Collected data entries
>>>

(** The languages of a repository partition its documents. *)
Lemma in_repo_langs (a : gmap dkey Doc) key g ls :
  NoDup ls → (∀ k v, a !! k = Some v → k.1 = key → doc_lang v ∈ ls) →
  sum_list (λ l, in_lang a key l g) ls = in_repo a key g.
Proof.
  intros Hnd. induction a as [|k v a Hk IH] using map_ind; intros Hall.
  { unfold in_lang, in_repo, sum_map. rewrite map_to_list_empty. by apply sum_zero. }
  unfold in_repo in *. rewrite sum_map_insert by done.
  rewrite <- IH by (intros k' v' Hk'; apply Hall; rewrite lookup_insert_ne; [done|congruence]).
  assert (sum_list (λ l, in_lang (<[k := v]> a) key l g) ls =
    sum_list (λ l, (if decide (k.1 = key) then if decide (doc_lang v = l) then g v else 0 else 0) + in_lang a key l g) ls) as ->.
  { apply sum_same. intros l _. unfold in_lang, in_repo. by rewrite sum_map_insert. }
  assert (∀ (p q : str → Z), sum_list (λ l, p l + q l) ls = sum_list p ls + sum_list q ls) as Hplus.
  { intros p q. clear. induction ls as [|l ls IH]; cbn; [done|]. lia. }
  rewrite Hplus. f_equal. case_decide as Hkey; [|by apply sum_zero].
  assert (doc_lang v ∈ ls) as Hin by (apply (Hall k v); [by rewrite lookup_insert_eq|done]).
  clear -Hnd Hin. induction ls as [|l ls IH]; [by apply elem_of_nil in Hin|]. apply NoDup_cons in Hnd as [Hl Hnd]. cbn [sum_list].
  apply elem_of_cons in Hin as [->|Hin].
  - rewrite decide_True, sum_zero; [lia| |done]. intros x Hx. rewrite decide_False; [done|congruence].
  - rewrite decide_False, IH by first [done|congruence]. lia.
Qed.

Lemma pos_none z : 0 ≤ z → pos z = None ↔ z = 0.
Proof. unfold pos. intros Hz. destruct (0 <? z) eqn:E; bool_prop; naive_solver lia. Qed.
Lemma pos_default z : 0 ≤ z → default 0 (pos z) = z.
Proof. unfold pos. intros Hz. destruct (0 <? z) eqn:E; bool_prop; cbn; lia. Qed.

Section counters.
Context (a : gmap dkey Doc).
Hypothesis clean : ∀ k v, a !! k = Some v → clean_key k.1 ∧ clean_doc v.

Lemma total_fields t fs :
  nul_free (lit t) → Forall nul_free fs → total a (cat_key t fs) = sum_map (λ k v, field_hits k v (lit t) fs) a.
Proof. intros Ht Hfs. apply sum_map_ext. intros k v Ha. destruct (clean _ _ Ha). by apply doc_hits_fields. Qed.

<<<

Exactly the lines from the start of the entries through the one bearing "sum_list (λ l, (if" are to be output, with both ends included.

(** The languages of a repository partition its documents. *)
Lemma in_repo_langs (a : gmap dkey Doc) key g ls :
  NoDup ls → (∀ k v, a !! k = Some v → k.1 = key → doc_lang v ∈ ls) →
  sum_list (λ l, in_lang a key l g) ls = in_repo a key g.
Proof.
  intros Hnd. induction a as [|k v a Hk IH] using map_ind; intros Hall.
  { unfold in_lang, in_repo, sum_map. rewrite map_to_list_empty. by apply sum_zero. }
  unfold in_repo in *. rewrite sum_map_insert by done.
  rewrite <- IH by (intros k' v' Hk'; apply Hall; rewrite lookup_insert_ne; [done|congruence]).
  assert (sum_list (λ l, in_lang (<[k := v]> a) key l g) ls =
    sum_list (λ l, (if decide (k.1 = key) then if decide (doc_lang v = l) then g v else 0 else 0) + in_lang a key l g) ls) as ->.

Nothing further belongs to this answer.